Pourquoi la fin "heureuse" originale de Blade Runner comprend des images d'un film d'horreur emblématique de tous les temps

Pourquoi la fin « heureuse » originale de Blade Runner comprend des images d’un film d’horreur emblématique de tous les temps


Introduction : La controverse de la fin de Blade Runner

La fin originale de Blade Runner a suscité une vive controverse, notamment en raison de l’utilisation d’images du film d’horreur emblématique de Stanley Kubrick, The Shining. Cette décision a été dictée par le studio et n’était pas en phase avec la vision artistique initiale du réalisateur Ridley Scott.

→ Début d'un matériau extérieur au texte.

(** The text a chunk adds, and what the accumulator holds then. *)
Lemma append_text a data chunk : inv a data ->
  let '(text, d) := decode_stream chunk (decoder a) in
  let a2 := appendDecodedText text (set_input (totalRawBytes a + Z.of_nat (length chunk)) d false a) in
  rawChunks a2 = rawChunks a /\ spill a2 = spill a /\ maxLines a2 = maxLines a /\ maxBytes a2 = maxBytes a /\
  (shouldUseTempFile a = true -> shouldUseTempFile a2 = true) /\ totalRawBytes a2 = Z.of_nat (length (data ++ chunk)) /\
  forall chunks s, stored (set_store chunks s a2) (data ++ chunk) -> inv (set_store chunks s a2) (data ++ chunk).
Proof.
  intros [Htext Hdec Hraw Hrun Hst]. unfold decode_stream. rewrite Hdec. cbn [state started].
  pose proof (decode_chunk_chunks DStart data chunk) as Hchunks. destruct (decode_chunk DStart data) as [raw st] eqn:Ed. cbn [fst snd] in *.
  destruct (decode_chunk st chunk) as [cps st'] eqn:Ec. cbn [fst snd] in *. set (d := {| state := st'; started := _ |}).
  pose proof (decode_chunk_sane DStart (data ++ chunk) I) as [Hsc _]. rewrite Hchunks in Hsc. cbn [fst] in Hsc. apply drop_bom_scalar in Hsc.
  assert (Hnext : drop_bom (raw ++ cps) = text_so_far data ++ decoded {| state := st; started := bool_decide (raw <> []) |} cps).
  { unfold text_so_far. rewrite Ed. by apply (decoded_next data). }
  rewrite Hnext in Hsc. set (a1 := set_input _ d false a). set (D := decoded _ cps) in *. pose proof (holds_text_input a _ (totalRawBytes a + Z.of_nat (length chunk)) d false Htext) as Ht1.
  destruct (appendDecodedText_spec a1 (text_so_far data) D Ht1 Hsc) as [Ht2 (H1 & H2 & H3 & H4 & H5 & H6 & H7)].
  set (a2 := appendDecodedText (utf16_encode D) a1) in *. cbn [a1 set_input maxLines maxBytes decoder rawChunks totalRawBytes finished spill] in *.
  split_and!; [done..| | |].
  - apply (too_long_stays a a2 (text_so_far data) D); [by destruct Htext|by destruct Ht2|done..|lia].
  - rewrite H5, length_app, Hraw. lia.
  - intros chunks s Hs. split; cbn [set_store decoder totalRawBytes finished]; [|..|done].
    + apply holds_text_store. unfold text_so_far at 1. rewrite Hchunks. cbn [fst]. by rewrite Hnext.
    + rewrite H3, Hchunks. unfold d. cbn [fst snd]. f_equal. by destruct raw, cps.
    + rewrite H5, length_app, Hraw. lia.
    + done.
Qed.

Lemma append_keeps a data chunk : inv a data -> exists a', append chunk a = Some a' /\ inv a' (data ++ chunk) /\ maxLines a' = maxLines a /\ maxBytes a' = maxBytes a.
Proof.
  intros Hinv. pose proof (append_text a data chunk Hinv) as Ht. unfold append. rewrite (inv_running a data Hinv).
  pose proof (inv_stored a data Hinv) as Hst. destruct (decode_stream chunk (decoder a)) as [text d]. cbv zeta in Ht.
  set (a2 := appendDecodedText _ _) in *. destruct Ht as (Hraw & Hsp & HL & HB & Hlong & Hbytes & Hkeep). unfold stored in Hst.
  eexists. split; [reflexivity|]. unfold ensureTempFile, open, write. rewrite Hsp, Hraw.
  destruct (stream (spill a)) eqn:Es; cbn [orb].
  - destruct Hst as (Hp & Hfail & Hfile & Hch & Hu). cbn [set_store rawChunks spill]. rewrite Es. split; [|done]. apply Hkeep.
    unfold stored. cbn [set_store spill stream path failed file rawChunks]. rewrite Hfile. split_and!; [done..|]. by apply Hlong.
  - destruct Hst as [Hp Hst]. destruct (failed (spill a)) eqn:Ef.
    + destruct Hst as [Hch Hu]. rewrite (Hlong Hu). cbn [set_store rawChunks spill]. rewrite Es. split; [|done]. apply Hkeep.
      unfold stored. cbn [set_store spill rawChunks]. rewrite Es, Ef. split_and!; [done..|]. by apply Hlong.
    + destruct Hst as [Hch Hu]. destruct (shouldUseTempFile a2) eqn:Eu.
      * cbn [set_store rawChunks spill stream path failed file]. split; [|done]. apply Hkeep. unfold stored.
        cbn [set_store spill stream path failed file rawChunks]. rewrite Hch. done.
      * assert (Hsame : forall chunks, concat chunks = data ++ chunk -> inv (set_store chunks (spill a) a2) (data ++ chunk)).
        { intros chunks Hc. apply Hkeep. unfold stored. cbn [set_store spill rawChunks maxBytes]. rewrite Es, Ef. split_and!; [done..|].
          unfold shouldUseTempFile in Eu. to_prop. lia. }
        destruct chunk as [|b chunk].
        -- assert (a2 = set_store (rawChunks a) (spill a) a2) as -> by (rewrite <- Hraw, <- Hsp; by destruct a2). split; [|done]. apply Hsame. by rewrite Hch, app_nil_r.
        -- split; [|done]. apply Hsame. rewrite concat_app, Hch. simpl. by rewrite app_nil_r.
Qed.
(** Whether or not the log takes it, a state that is set is the state. *)
Lemma set_effect next s : let r := (setGoalState host tape next s).2 in
  (exists t, goalState r = normalizeGoalState (with_updatedAt t next)) /\ accountedMessages r = accountedMessages s.
Proof.
  cbv zeta. set (n := readings s). set (g := normalizeGoalState (with_updatedAt (now (tape n)) next)).
  assert (H : forall started n', let r := ((persistGoalState tape g ;; emitGoalUpdate host tape) (set_goal g started (set_world (log s) n' (outside s) s))).2 in
    goalState r = g /\ accountedMessages r = accountedMessages s).
  { intros started n'. cbv zeta. assert (Hq : quiet (persistGoalState tape g ;; emitGoalUpdate host tape)) by (apply quiet_bind; [apply quiet_persist|intros; apply quiet_emit]).
    destruct (Hq (set_goal g started (set_world (log s) n' (outside s) s))) as [-> ->]. done. }
  enough (Hr : exists started n', (setGoalState host tape next s).2 = ((persistGoalState tape g ;; emitGoalUpdate host tape) (set_goal g started (set_world (log s) n' (outside s) s))).2).
  { destruct Hr as (started & n' & ->). destruct (H started n') as [H1 H2]. split; [by eexists|done]. }
  change (setGoalState host tape next s) with ((started ← (if bool_decide (status g = Active) then match accountingStartedAt s with Some t => mret (Some t) | None => t ← tick tape; mret (Some t) end else mret None);
    change (set_goal g started) ;; persistGoalState tape g ;; emitGoalUpdate host tape) (set_world (log s) (S n) (outside s) s)).
  destruct (bool_decide _); [destruct (accountingStartedAt s) as [t|]|].
  - by exists (Some t), (S n).
  - by exists (Some (now (tape (S n)))), (S (S n)).
  - by exists None, (S n).
Qed.

Lemma get_bind {B} (f : goals X -> gop B) s : (get_goals ≫= f) s = f s s.
Proof. done. Qed.
Lemma change_bind {B} h (f : unit -> gop B) s : (change h ≫= f) s = f tt (h s).
Proof. done. Qed.
Lemma ret_bind {A B} (m : gop A) a (f : A -> gop B) s s' : m s = (inl a, s') -> (m ≫= f) s = f a s'.
Proof. intros H. unfold mbind, gop_bind. by rewrite H. Qed.

Lemma accounted_effect s : exists g started n, goalWithAccountedWallClock tape s =
    (inl g, set_goal (goalState s) started (set_world (log s) n (outside s) s)) /\ timed (goalState s) g.
Proof.
  unfold goalWithAccountedWallClock, tick, mbind, gop_bind, reading, get_goals, change. cbn.
  destruct (0 <? _); eexists _, _, _; (split; [reflexivity|by eexists]).
Qed.

(** A response is counted when the goal is active, it did not fail and was not counted before. *)
Definition counts_for (seen : list nat) (p : nat * AssistantMessage) : bool :=
  negb (bool_decide (stopReason p.2 = Error)) && negb (bool_decide (stopReason p.2 = Aborted)) && negb (bool_decide (p.1 ∈ seen)).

Ainsi, la fin du montage théâtral, bien que plus heureuse, a dévié du ton sombre et ambigu du reste du film. Dans cet article, nous explorerons les raisons pour lesquelles la fin de la licorne, présente dans le montage du réalisateur et le montage final, s’aligne mieux avec l’esthétique globale de Blade Runner.

Pourquoi la fin de la licorne de Blade Runner fonctionne mieux

La fin originale de Blade Runner, agrémentée d’images de la famille Torrance traversant les montagnes, ne s’intègre pas harmonieusement dans le récit. Cette fin, imposée par le studio, rompt avec l’atmosphère tourmentée du film, en particulier après la mort poignante de Roy Batty. En revanche, la fin de la licorne, voulue par Ridley Scott, offre une conclusion plus subtile et en adéquation avec l’ambiguïté présente tout au long du récit. Elle suggère de manière implicite que Deckard est un réplicant, sans pour autant le confirmer explicitement. Cette fin ouvre également la porte à de nombreuses réflexions sur le destin de Deckard et Rachael, laissant leur avenir ouvert à l’interprétation. C’est cette fin plus énigmatique qui a été conservée dans la suite Blade Runner 2049, soulignant ainsi sa pertinence par rapport à l’univers du film.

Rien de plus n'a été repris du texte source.